The overall goal of the SmartCHANGE project is to develop trustworthy, AI-based decision-support tools that will help health professionals and citizens reduce long-term risk of NCDs, by accurately assessing the risk of children and youth, including those with difficult-to-detect risks, and promoting delivery of optimised risk-lowering strategies. The following objectives are designed to achieve this goal:
• Build accurate machine learning models for predicting the risk of lifetime NCD (focusing on cardiovascular and metabolic disease) for children and youth.
• Make the risk-prediction models and AI tools trustworthy
• Develop tools for both health professionals and citizens that help improve citizens’ health by using the predictive models.

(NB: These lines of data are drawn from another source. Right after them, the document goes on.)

(** A queue that gains an identifier, at either end. *)
Lemma pend_insert_elem q id l b q' id' :
  (∀ x, x ∈ l ↔ x = id ∨ x ∈ pend b q) →
  id' ∈ pend (put_pending q l b) q' ↔ id' ∈ pend b q' ∨ (id' = id ∧ q' = q).
Proof.
  intros Hl. rewrite pend_put. case_decide; subst; [rewrite Hl|]; naive_solver.
Qed.

(** A job that becomes pending: what the four operations that requeue have in
    common. [b1] is the broker with the job removed from its previous place. *)
Lemma WF_to_pending id j' l b b1 :
  WF b →
  (∀ id', id' ≠ id → same_at b b1 id') →
  spot b1 id None → sublist (dead b1) (dead b) → (∀ q, pend b1 q = pend b q) →
  (∀ x, x ∈ l ↔ x = id ∨ x ∈ pend b1 (Queue j')) → NoDup l →
  State_ j' = StatePending →
  ID j' = id → Queue j' ≠ "" → Type_ j' ≠ "" → 0 < MaxAttempts j' → Owner j' = "" →
  queues b ⊆ queues b1 → Queue j' ∈ queues b1 →
  WF (put_pending (Queue j') l (put_job id j' b1)).
Proof.
  intros Hwf Hsame [Hp Ha Hs Hr Hd] Hdead Hpend Hl Hnd Hst Hi Hq Ht Hm Ho Hqs Hqb.
  spot_simpl Hst. apply (WF_change b _ id Hwf).
  - intros id' Hne. destruct (Hsame id' Hne) as (S1 & S2 & S3 & S4 & S5 & S6 & S7).
    unfold same_at. split_and!; try done.
    + broker_simpl. by rewrite lookup_insert_ne.
    + intros q'. rewrite pend_insert_elem by (intros x; apply Hl).
      unfold put_job. change (pend (set_jobs _ b1) q') with (pend b1 q').
      rewrite S2. naive_solver.
  - unfold ok_at. broker_simpl. rewrite lookup_insert_eq.
    split; [split|intros ? [= <-]; split]; broker_simpl; spot_simpl Hst;
      try done; try apply stored_states; try (rewrite Ho; by apply owner_cleared).
    + intros q'. change (set_pending _ _) with (put_pending (Queue j') l (put_job id j' b1)).
      rewrite pend_insert_elem by (intros x; apply Hl).
      change (pend (put_job id j' b1) q') with (pend b1 q').
      rewrite Hp, eqb_true_iff. naive_solver.
  - intros q'. rewrite pend_put. case_decide; [done|].
    change (pend (put_job id j' b1) q') with (pend b1 q'). rewrite Hpend. apply Hwf.
  - broker_simpl. apply (sublist_NoDup _ (dead b)); [apply Hwf|done].
Qed.

(** Reap with attempts left: back to the head of the queue. *)
Lemma WF_requeue id j j' b :
  WF b → jobs b !! id = Some j → State_ j = StateActive →
  ID j' = ID j → Queue j' = Queue j → Type_ j' = Type_ j → MaxAttempts j' = MaxAttempts j →
  Owner j' = "" → State_ j' = StatePending →
  WF (put_pending (Queue j') (id :: pend b (Queue j'))
       (put_job id j' (set_active (delete id (active b)) b))).
Proof.
  intros Hwf Hj Hs Hi Hq Ht Hm Ho Hst. wf_open Hwf id Hj. spot_simpl Hs.
  rewrite not_true_iff in Hret, Hdead. setoid_rewrite not_true_iff in Hpend.
  apply (WF_to_pending id j' _ b); try done; try congruence.
  - solve_same.
  - apply spot_None; broker_simpl; rewrite ?lookup_delete_eq; done.
  - intros x. apply elem_of_cons.
  - constructor; [apply Hpend|apply Hwf].
  - broker_simpl. congruence.
Qed.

• Engage users – health professionals, educators, children, and families – in requirements elicitation and participatory design from the start.
• Investigate the feasibility and usability of SmartCHANGE tools through a proof-of-concept study in four different real-world healthcare scenarios in four countries.
• Develop recommendations for the implementation of the proposed solution and similar AI-based solutions for health risk prediction in children and youth aimed at health professionals, and disseminate through relevant institutions.
• Develop an exploitation and sustainability plan for the SmartCHANGE solution and its key elements.